For IASToppers’ Editorial Simplified Archive, click here

Introduction:

The Union textile ministry recently abolished the All India Handicrafts Board, Handloom Board and the Power Loom Board in consonance with the government’s vision of minimum government, maximum governance. It is a bold step in achieving leaner government machinery and to introduce systematic rationalization of government bodies.

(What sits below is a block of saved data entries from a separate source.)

Lemma JinHua_colors_spec u d n cs : draw_ok d → (n < CHOOSE_COUNT)%nat → NoDup cs → Forall (λ c, (c < 4)%nat) cs → ∀ u' w,
  u ⊆ u' → working u' [] (w <| count := 0%nat |>) → (∀ c v, c ∈ cs → (v < 13)%nat → card_at c v ∈ u' → card_at c v ∈ u) →
  (∃ c, c ∈ cs ∧ (5 <= color_left u c)%nat) →
  ∃ u'' p q r, u ⊆ u'' ∧ working u'' [p; q; r] (JinHua_colors d n cs w) ∧ p.1 = q.1 ∧ q.1 = r.1 ∧ straight (hand_of [p; q; r]) = false.
Proof.
  intros Hd Hn Hnd Hcs. induction Hcs as [|c cs Hc Hcs IH]; intros u' w Hsub Hw Hagree (b & Hb & H5); [by apply not_elem_of_nil in Hb|].
  apply NoDup_cons in Hnd as [Hcn Hnd]. cbn [JinHua_colors]. pose proof Hd as [_ Hv]. rewrite (colors_counted u' w c _ Hw Hc Hv).
  assert (color_left u' c = color_left u c) as Ecl.
  { unfold color_left. f_equal. apply filter_iff_Forall, Forall_forall. intros v Hv13%elem_of_seq.
    split; [set_solver|]. intros H Hin. apply H, Hagree; [by left|lia|done]. }
  destruct (Nat.leb_spec 3 (color_left u' c)) as [H3|H3].
  - destruct (two_of_color u' c d _ Hw Hc Hd H3) as (p & q & Hpq & Hpc & Hqc & Hne). set (w2 := take_values c (d_values d) (w <| count := 0%nat |>)) in *.
    destruct (third_of_color_spec u' c p q (d_values d) w2 Hc) as [(v & Hv13 & Hw3 & Hst)|[E3 Hno]]; [|done| |].
    { rewrite Hv. apply Forall_forall. intros v Hv13%elem_of_seq. lia. }
    + pose proof Hw3 as (_ & _ & _ & _ & _ & _ & Hct). rewrite Hct. cbn [length Nat.ltb Nat.leb]. exists u', p, q, (c, v). split_and!; try done. congruence.
    + rewrite E3. destruct (pick_pair u' p q w2 Hpq) as (_ & _ & Hct). rewrite Hct. change (2 <? 3)%nat with true. cbv iota. rewrite (proj2 (Nat.ltb_lt n CHOOSE_COUNT) Hn).
      apply (IH Hnd (u' ++ hand_of [p; q])).
      * set_solver.
      * destruct Hpq as (_ & _ & _ & Hi & Ho & _). unfold working. rewrite app_nil_r. split_and!; try done; [constructor|simpl; lia].
      * intros x v Hx Hv13 [Hin|Hin]%elem_of_app; [apply Hagree; [by right|done|done]|]. exfalso. apply Hcn.
        assert (∃ y, card_at x v = card_at c y ∧ (y < 13)%nat ∧ (x < 4)%nat) as (y & Ey & Hy & Hx4).
        { rewrite Forall_forall in Hcs. destruct Hpq as (_ & Hf & _). rewrite !Forall_cons in Hf. destruct Hf as ([[_ Hp] _] & [[_ Hq] _] & _).
          change (hand_of [p; q]) with [card_of p; card_of q] in Hin. rewrite !elem_of_cons in Hin. destruct Hin as [E|[E|[]%not_elem_of_nil]]; [exists p.2|exists q.2]; (split; [rewrite E; unfold card_of; congruence|]); split; try done; by apply Hcs. }
        assert (x = c) as <-; [|done]. unfold card_at in Ey. lia.
      * exists b. split; [|done]. apply elem_of_cons in Hb as [->|Hb]; [|done]. exfalso.
        destruct (third_found u' c p q (d_values d) w2) as (v & _ & Hv3 & _); [done|done|done|done|done|done|lia|]. rewrite E3 in Hv3.
        destruct Hv3 as (_ & _ & _ & _ & _ & _ & Hct3). rewrite Hct in Hct3. done.
  - apply (IH Hnd u'); [done|done| |].
    + intros x v Hx. apply Hagree. by right.
    + exists b. split; [|done]. apply elem_of_cons in Hb as [->|Hb]; [lia|done].
Qed.
(** ** The loop *)

Lemma attempts_once try g h n : try 1%nat (g <| m_randCount := 0%nat |>) = Some (false, h, n) → Book g → unused g h →
  ∃ g', GetRand try g = Some ((n <? CHOOSE_COUNT)%nat, h, g') ∧ Book g' ∧ haveUseCard g' = haveUseCard g ++ h.
Proof.
  intros E Hg (Hnd & Hf & Hu). unfold GetRand. change CHOOSE_COUNT with (S 99) at 1. cbn [attempts]. change (m_randCount (g <| m_randCount := 0%nat |>)) with 0%nat.
  rewrite E. cbn [mbind option_bind]. set (g0 := g <| m_randCount := 0%nat |> <| m_randCount := n |>).
  unfold isHaveSameCard. assert (existsb (λ c, existsb (Z.eqb c) (haveUseCard g0)) h = false) as ->.
  { apply not_true_iff_false. intros (c & Hc%list_elem_of_In & (x & Hx%list_elem_of_In & ->%Z.eqb_eq)%existsb_exists)%existsb_exists. by apply (Hu x). }
  destruct (add_book g0 h Hg (conj Hnd (conj Hf Hu))) as (g' & -> & Hg' & Hu' & _). cbn [mbind option_bind andb]. by exists g'.
Qed.

Lemma or_else_first f f' g h g' : f g = Some (true, h, g') → or_else f f' g = Some (true, h, g').
Proof. intros E. unfold or_else. by rewrite E. Qed.

Lemma or_else_once try f g h n ty : try 1%nat (g <| m_randCount := 0%nat |>) = Some (false, h, n) → (n < CHOOSE_COUNT)%nat → Book g → unused g h →
  length h = 3%nat → fst (GetHandCardsType h) = ty →
  ∃ h g', GetRand try g = Some (true, h, g') ∧ or_else (GetRand try) f g = Some (true, h, g') ∧ length h = 3%nat ∧ unused g h ∧
    fst (GetHandCardsType h) = ty ∧ Book g' ∧ haveUseCard g' = haveUseCard g ++ h.
Proof.
  intros E Hn Hg Hu Hl Ht. destruct (attempts_once try g h n E Hg Hu) as (g' & Eg & Hg' & Hu'). rewrite (proj2 (Nat.ltb_lt _ _) Hn) in Eg.
  exists h, g'. by rewrite (or_else_first _ _ _ _ _ Eg).
Qed.

(** ** What each function makes *)

Section Makes.
Context (g : Gen) (draws : nat → Draw).
Hypothesis g_book : Book g.
Hypothesis few : (length (haveUseCard g) <= 15)%nat.
Hypothesis draws_ok : ∀ n, draw_ok (draws n).

Let g0 : Gen := g <| m_randCount := 0%nat |>.

Lemma BaoZi_makes : ∃ h, BaoZi_try (draws 1%nat) 1 g0 = Some (false, h, 1%nat) ∧ unused g h ∧ length h = 3%nat ∧ fst (GetHandCardsType h) = Ty30.
Proof.
  destruct (BaoZi_spec (draws 1%nat) 1 g0 g_book (draws_ok 1)) as (ps & v & E & [Hu Hok] & Hl & Hv); [simpl; lia|]. exists (hand_of ps).
  assert (length (hand_of ps) = 3%nat) as Hlh by (unfold hand_of; by rewrite length_map). destruct (hand_cards ps Hok) as [Hc _].
  split_and!; try done. apply (type_triple _ (point_of v)); [done|done|]. intros c (p & -> & Hp)%list_elem_of_fmap_1. rewrite Forall_forall in Hok.
  destruct (card_point p (Hok p Hp)) as [-> _]. by rewrite (Hv p Hp).
Qed.

Lemma ShunJin_makes : ∃ h, ShunJin_try (draws 1%nat) 1 g0 = Some (false, h, 1%nat) ∧ unused g h ∧ length h = 3%nat ∧ fst (GetHandCardsType h) = Ty123sc.
Proof.
  destruct (ShunJin_spec (draws 1%nat) 1 g0 g_book (draws_ok 1)) as (c & s & E & [Hu Hok] & Hc & Hs); [simpl; lia|]. exists (hand_of (neighbours c s)).
  split_and!; try done. pose proof (straight_cells (neighbours c s) s Hok eq_refl Hs) as Hst. unfold neighbours in *. rewrite !Forall_cons in Hok. destruct Hok as (H1 & H2 & H3 & _).
  rewrite type_apart, Hst; try done; cbn [fst snd]; lia || by rewrite bool_decide_true.
Qed.

Lemma JinHua_makes : ∃ h, JinHua_try (draws 1%nat) 1 g0 = Some (false, h, 1%nat) ∧ unused g h ∧ length h = 3%nat ∧ fst (GetHandCardsType h) = Tysc.
Proof.
  destruct (JinHua_spec (draws 1%nat) 1 g0 g_book (draws_ok 1)) as (p & q & r & E & [Hu Hok] & Hpq & Hqr & Hst); [unfold CHOOSE_COUNT; lia|simpl; lia|].
  exists (hand_of [p; q; r]). split_and!; try done. rewrite !Forall_cons in Hok. destruct Hok as (H1 & H2 & H3 & _).
  destruct Hu as [Hn _]. apply NoDup_fmap_1 in Hn. rewrite !NoDup_cons, !elem_of_cons in Hn. destruct Hn as (N1 & N2 & _).
  assert (∀ a b : nat * nat, a ≠ b → a.1 = b.1 → a.2 ≠ b.2) as Hne by (intros [??] [??]; simpl; congruence).
  rewrite type_apart, Hst; try done; [by rewrite bool_decide_true by (split; congruence)|apply Hne; [naive_solver|congruence]..].
Qed.

Lemma ShunZi_makes : (∃ k, (2 <= k < CHOOSE_COUNT)%nat ∧ mixed_choice g (draws k) = true) →
  ∃ h n, ShunZi_try draws 1 g0 = Some (false, h, n) ∧ (n < CHOOSE_COUNT)%nat ∧ unused g h ∧ length h = 3%nat ∧ fst (GetHandCardsType h) = Ty123.
Proof.
  clear few draws_ok. intros Hk. destruct (ShunZi_spec draws g0 g_book Hk) as (n & s & ps & E & Hn & [Hu Hok] & Hs & H10 & Hmix). exists (hand_of ps), n.
  pose proof (straight_cells ps s Hok Hs H10) as Hst. pose proof (f_equal length Hs) as Hl. rewrite length_map, length_seq in Hl.
  split_and!; try done; [unfold hand_of; by rewrite length_map|]. destruct ps as [|[c0 v0] [|[c1 v1] [|[c2 v2] [|]]]]; try done. injection Hs as -> -> ->.
  rewrite !Forall_cons in Hok. destruct Hok as (H1 & H2 & H3 & _). rewrite type_apart, Hst; try done; cbn [fst snd]; try lia.
  cbv zeta. rewrite bool_decide_false; [done|]. intros [-> ->]. apply Hmix. by exists c2.
Qed.

Lemma DuiZi_makes : ∃ h, DuiZi_try false 0 (draws 1%nat) 1 g0 = Some (false, h, 1%nat) ∧ unused g h ∧ length h = 3%nat ∧ fst (GetHandCardsType h) = Ty20.
Proof.
  destruct (DuiZi_spec 0 (draws 1%nat) 1 g0 g_book (draws_ok 1)) as (p & q & r & E & [Hu Hok] & Hpq & Hr); [by left|simpl; lia|].
  exists (hand_of [p; q; r]). split_and!; try done. destruct (hand_cards _ Hok) as [Hc Hm]. apply (type_pair _ (point_of p.2) (point_of r.2)); [done|done| |].
  - rewrite Hm. cbn [map]. by rewrite Hpq.
  - rewrite !Forall_cons in Hok. destruct Hok as ([_ Hp] & _ & [_ Hr13] & _). intros Eq. apply point_of_inj in Eq; [lia|]. congruence.
Qed.

Lemma SanPai_makes : ∃ h, SanPai_try (draws 1%nat) 1 g0 = Some (false, h, 1%nat) ∧ unused g h ∧ length h = 3%nat ∧ fst (GetHandCardsType h) = Tysp.
Proof.
  destruct (SanPai_spec (draws 1%nat) 1 g0 g_book (draws_ok 1)) as (p & q & r & E & [Hu Hok] & Hpq & Hpr & Hqr & Hst); [unfold CHOOSE_COUNT; lia|simpl; lia|].
  exists (hand_of [p; q; r]). split_and!; try done. rewrite !Forall_cons in Hok. destruct Hok as (H1 & H2 & H3 & _).
  rewrite type_apart, Hst; try done; [|apply Hpq|apply Hpr|apply Hqr]. cbv zeta. rewrite bool_decide_false; [done|]. intros [E1 _]. by destruct Hpq.
Qed.
End Makes.

(** ** The fuel *)

(** A try does not count [m_randCount] down. *)
Definition counting (try : nat → Gen → option Tried) : Prop := ∀ n g quit h n', try n g = Some (quit, h, n') → (n <= n')%nat.

Lemma attempts_fuel try f f' g : counting try → (CHOOSE_COUNT <= f + m_randCount g + 1)%nat → (CHOOSE_COUNT <= f' + m_randCount g + 1)%nat →
  attempts f try g = attempts f' try g.
Proof.
  intros Hc. revert f' g. induction f as [|f IH]; intros f' g Hf Hf'; destruct f' as [|f']; try done; cbn [attempts];
    destruct (try (S (m_randCount g)) g) as [[[quit h] n]|] eqn:E; try done; cbn [mbind option_bind]; destruct quit; try done;
    apply Hc in E; destruct (isHaveSameCard _ h) as [[same g']|] eqn:Es; try done; cbn [mbind option_bind];
    destruct (same && (n <? CHOOSE_COUNT)%nat) eqn:Eb; try done; apply andb_true_iff in Eb as [-> Hlt]; breflect; try lia.
  assert (m_randCount g' = n) as En.
  { unfold isHaveSameCard in Es. destruct (existsb _ h); [by injection Es as <-|]. destruct (addHaveChooseCard _ h); by cbn in Es. }
  apply IH; lia.
Qed.

Lemma again_counts draws more len j n w b n' w' : ShunZi_again draws more len j n w = Some (b, n', w') → (n < n')%nat.
Proof.
  revert n w. induction more as [|more IH]; intros n w; cbn [ShunZi_again]; destruct (ShunZi_once _ _ _ _) as [[[] x]|]; cbn; try done;
    try (intros [= _ <- _]; lia). intros H%IH. lia.
Qed.

Lemma tries_count draws : counting (λ n, BaoZi_try (draws n) n) ∧ counting (λ n, ShunJin_try (draws n) n) ∧ counting (λ n, JinHua_try (draws n) n) ∧
  counting (λ n, ShunZi_try draws n) ∧ (∀ b v, counting (λ n, DuiZi_try b v (draws n) n)) ∧ counting (λ n, SanPai_try (draws n) n).
Proof.
  split_and!; [| | | |intros b v|]; intros n g quit h n'.
  - unfold BaoZi_try. cbv zeta. destruct (find _ _); by intros [= _ _ <-].
  - by intros [= _ _ <-].
  - by intros [= _ _ <-].
  - unfold ShunZi_try. assert (∀ js n w n' w', ShunZi_values draws js n w = Some (n', w') → (n <= n')%nat) as Hv.
    { clear. induction js as [|j js IH]; intros n w n' w'; cbn [ShunZi_values]; [by intros [= <- _]|]. cbv zeta. destruct (_ && _); [|by apply IH].
      destruct (ShunZi_again _ _ _ _ _ _) as [[[b n2] w2]|] eqn:E; cbn [mbind option_bind]; [|done]. apply again_counts in E.
      destruct b; [intros [= <- _]; lia|]. intros H%IH. lia. }
    destruct (ShunZi_values _ _ _ _) as [[n2 w2]|] eqn:E; cbn; [|done]. intros [= _ _ <-]. by eapply Hv.
  - unfold DuiZi_try. cbv zeta. destruct (find _ _); by intros [= _ _ <-].
  - unfold SanPai_try. destruct (SanPai_two _ _ _ _). by intros [= _ _ <-].
Qed.
(* ===== verification/ZjhRound.v ===== *)
(** Golden flower, a round at the table ([src/Games/Game_zjh/GameProcess.cpp]): the players
    stake in turn, raise, give up, compare hands or stake all they have, until one is left
    or twenty turns are over.  [None] is a failed [assert] or a null pointer.  Messages to
    the clients, replays, logs and the clocks the clients show are left out, and so are the
    numbers in the robots' statistics, but not the search for the entry of a hand. *)
From stdpp Require Import base option numbers sorting sets list.
From Stdlib Require Import ZArith Lia.
From S2P Require Import Prelude GameDefine ZjhLogic.

#[local] Open Scope Z_scope.

(** ** Data *)

Definition GAME_PLAYER : nat := 5.
Definition MAX_ROUND : Z := 20.
Definition GAME_STATUS_INIT : Z := 0.
Definition GAME_STATUS_START : Z := 100.

Inductive Wait_Operate := OP_INVALID | OP_LOOKOVER | OP_GIVEUP | OP_FOLLOW | OP_ADD | OP_COMPARE | OP_ALLIN | OP_RUSH | OP_MAX.
#[global] Instance Wait_Operate_eq : EqDecision Wait_Operate.
Proof. solve_decision. Defined.

(** [playturn_t]: how a player went out, and in which turn. *)
Inductive Result := NORESULT | GIVEUP | CMPLOST | ALLINLOST.

Record betinfo_t := MkBet { jetton : Z; score : Z; opValue : Wait_Operate }.

(** A user item of the frame. *)
Record User := MkUser { userId : Z; android : bool; userScore : Z }.
#[global] Instance eta_User : Settable User := λ u, MkUser (userId u) (android u) (userScore u).

(** The copy of a player's data that the round keeps when he leaves. *)
Record userinfo_t := MkInfo { info_userId : Z; info_score : Z; isAndroidUser : bool }.

(** What a chair holds: the user item of the frame, the entry of [userinfos_], and the
    cells of the arrays that are indexed by chairs.  The last four are [userControlinfo_],
    [currentHaveWinScore_] and the answer of [isControlAgentId]. *)
Record Player := MkPlayer {
  item : option User;
  userinfo : option userinfo_t;
  handCards_ : list Z;
  handCardsType_ : HandTy;
  isLooked_ : bool;
  isGiveup_ : bool;
  isComparedLost_ : bool;
  noGiveUpTimeout_ : bool;
  tableScore_ : Z;
  betinfo_ : list betinfo_t;
  turn_ : Z;
  result_ : Result;
  comparedUser_ : list nat;
  curWin : Z;
  curWeight : Z;
  currentHaveWinScore_ : Z;
  controlAgent : bool
}.
#[global] Instance eta_Player : Settable Player := λ p,
  MkPlayer (item p) (userinfo p) (handCards_ p) (handCardsType_ p) (isLooked_ p) (isGiveup_ p) (isComparedLost_ p)
    (noGiveUpTimeout_ p) (tableScore_ p) (betinfo_ p) (turn_ p) (result_ p) (comparedUser_ p) (curWin p) (curWeight p)
    (currentHaveWinScore_ p) (controlAgent p).

Definition nobody : Player :=
  MkPlayer None None (replicate MaxCount 0) TyNil false false false true 0 [] 0 NORESULT [] 0 0 0 false.

(** The room, and what the configuration file sets. *)
Record Config := MkConfig {
  CellScore : Z;
  JettionList : list Z;
  revenueRatio : Z;
  systemReduceRatio : Z;
  special235_ : bool;
  ratioChangeGoodCard_ : Z;
  controlWinScoreRate_1 : Z;
  controllPoint : Z
}.
Lemma OnUserGiveUp_follows d i timeout t : Playing cfg ps t → (IsAndroidUser t i = true → timeout = false ∧ isLooked_ (pl t i) = true) →
  ∃ b t', OnUserGiveUp cfg d i timeout t = Some (b, t') ∧ (if b then (if is_current t i then moved t t' else follows t t') ∧ (Playing cfg ps t' → timerIdWaiting_ t' = true ∨ timerIdWaiting_ t' = timerIdWaiting_ t) else t' = t) ∧
  b = live t i.
Proof.
  intros Hp Ha. pose proof Hp as [Hm (c & Hc & Hlc) H2 Hx]. pose proof (md_book _ _ _ Hm) as Hb. unfold OnUserGiveUp. rewrite Hc.
  unfold live in Hlc |- *. apply andb_true_iff in Hlc as [Hce Hco%negb_true_iff]. rewrite Hce, Hco. cbn [negb orb]. rewrite orb_false_r.
  destruct (IsExistUser t i) eqn:Ei; cbn [negb orb andb]; [|by exists false, t]. rewrite orb_false_r. destruct (out t i) eqn:Eo; cbn [negb andb]; [by exists false, t|].
  assert (live t i = true) as Hli by (unfold live; by rewrite Ei, Eo). destruct (give_up_step t i Hp Hli) as (n & E & Hm2 & H2c & Hf & Hl2 & Htm).
  change (λ p : Player, p <| isGiveup_ := true |> <| turn_ := currentTurn_ t + 1 |> <| result_ := GIVEUP |>) with (gives_up (currentTurn_ t + 1)). set (t1 := upd i _ t) in *.
  assert (i < length (players_ t))%nat as Hic by (rewrite (bk_len _ _ _ Hb); by apply (live_chair cfg ps t)).
  assert (negb (IsAndroidUser t1 i) || negb timeout && isLooked_ (pl t1 i) = true) as ->.
  { assert (IsAndroidUser t1 i = IsAndroidUser t i ∧ isLooked_ (pl t1 i) = isLooked_ (pl t i)) as [-> ->] by (unfold IsAndroidUser, t1; rewrite pl_upd, decide_True by done; done).
    destruct (IsAndroidUser t i); [|done]. by destruct Ha as [-> ->]. }
  cbn [assert mbind option_bind]. rewrite E. cbn [mbind option_bind]. set (tw := write_lost i _) in *. unfold is_current. rewrite Hc.
  destruct (weighed tw i Hm2) as (t2 & -> & Hcw & Hmw & Hfw & Hlw & Hnw & Htw); [by apply (live_player cfg ps t i Hb) in Hli as [? _]|]. cbn [mbind option_bind].
  rewrite Htw in Htm. rewrite Hnw in H2c. rewrite Hfw in Hf. setoid_rewrite Hlw in Hl2. clear Hm2. rename Hmw into Hm2. clear Hcw. clearbody tw.
  assert (clock t2 = clock t) as Hck by (by apply clock_frame). assert (1 <= leftPlayerCount t2)%nat as H1 by lia.
  assert (∃ j, live t2 j = true ∧ (j < GAME_PLAYER)%nat) as (j & Hj & Hjc).
  { unfold leftPlayerCount in H1. destruct (alive t2) as [|j l] eqn:Ej; [simpl in H1; lia|]. assert (j ∈ alive t2) as Hin by (rewrite Ej; by left).
    exists j. split; [by apply (alive_live t2 j (md_book _ _ _ Hm2))|by apply (alive_lt t2)]. }
  assert (∃ t', (if (2 <=? leftPlayerCount t2)%nat then if (i =? c)%nat then t ← next_turn t2; go_on cfg d t else Some t2
     else nextUser ← GetNextUser_from t2 (i + 1) false; t ← GetWinRatioAndWeight nextUser t2; OnEventGameConclude cfg t) = Some t' ∧ (if bool_decide (Some c = Some i) then moved t t' else follows t t') ∧
     (Playing cfg ps t' → timerIdWaiting_ t' = true ∨ timerIdWaiting_ t' = timerIdWaiting_ t)) as (t' & -> & R).
  { destruct (Nat.leb_spec 2 (leftPlayerCount t2)) as [Hge|Hlt].
    - destruct (Nat.eqb_spec i c) as [->|Hne].
      + rewrite bool_decide_true by done. destruct (turn_moves d t2 Hm2 Hge) as (t3 & -> & _ & t' & E' & Hmv). exists t'. split; [exact E'|]. unfold moved in *. rewrite <- Hck. split; [done|].
        intros Hpl. destruct Hmv as [(_ & Ht & _)|Ho]; [by left|]. by destruct (playing_not_over t').
      + rewrite bool_decide_false by congruence. exists t2. split; [done|]. split; [|intros _; by right]. left. split; [|lia]. split; [done| |lia|].
        * exists c. unfold frame in Hf. injection Hf as _ _ -> _ _ _. split; [done|]. rewrite Hl2. unfold live. rewrite Hce, Hco. by rewrite (proj2 (Nat.eqb_neq i c)).
        * unfold frame in Hf. by injection Hf as _ _ _ _ -> _.
    - destruct (GetNextUser_from_some t2 (i + 1) false j Hjc Hj ltac:(done)) as (n' & -> & Hn' & _). cbn [mbind option_bind].
      destruct (weighed t2 n' Hm2) as (t3 & -> & _ & Hm3 & _ & _ & Hn3 & _); [by apply (live_player cfg ps t2 n' (md_book _ _ _ Hm2)) in Hn' as [? _]|]. cbn [mbind option_bind].
      destruct (last_settles t3 Hm3) as (t' & E' & Ho); [lia|]. exists t'. split; [exact E'|]. split; [case_bool_decide; by right|].
      intros Hpl. by destruct (playing_not_over t'). }
  cbn [mbind option_bind]. exists true, t'. by split.
Qed.
End Steps.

What are the Autonomous Bodies?

  • Autonomous Bodies are set up whenever it is felt that certain functions need to be discharged outside the governmental set up with some amount of independence and flexibility without day-to-day interference of the Governmental machinery.
  • These are set up by the Ministries/Departments concerned with the subject matter and are funded through grants-in-aid, either fully or partially, depending on the extent which such institutes generate internal resources of their own.
  • These grants are regulated by the Ministry of Finance through their instructions as well as the instructions relating to powers for creation of posts and etc.
  • They are mostly registered as societies under the Societies Registration Act and in certain cases they have been set up as statutory institutions under the provisions contained in various Acts.

Functioning of the Autonomous Bodies:

  • Autonomous bodies (ABs) are a major stakeholder in the government’s functioning as they are engaged in diverse activities, ranging from formulating frameworks for policies, conducting research, and preserving the cultural heritage, etc.
  • The apex administrative body of ABs is called governing council or governing body and is chaired by the minister or the secretary of the respective ministry.
  • Besides, the ABs have specialised committees such as the purchase committee, works committee, finance committee, with nominated ministry officials.
  • These ABs are audited by the Comptroller and Auditor General (CAG), and the annual report is presented in the Parliament every year.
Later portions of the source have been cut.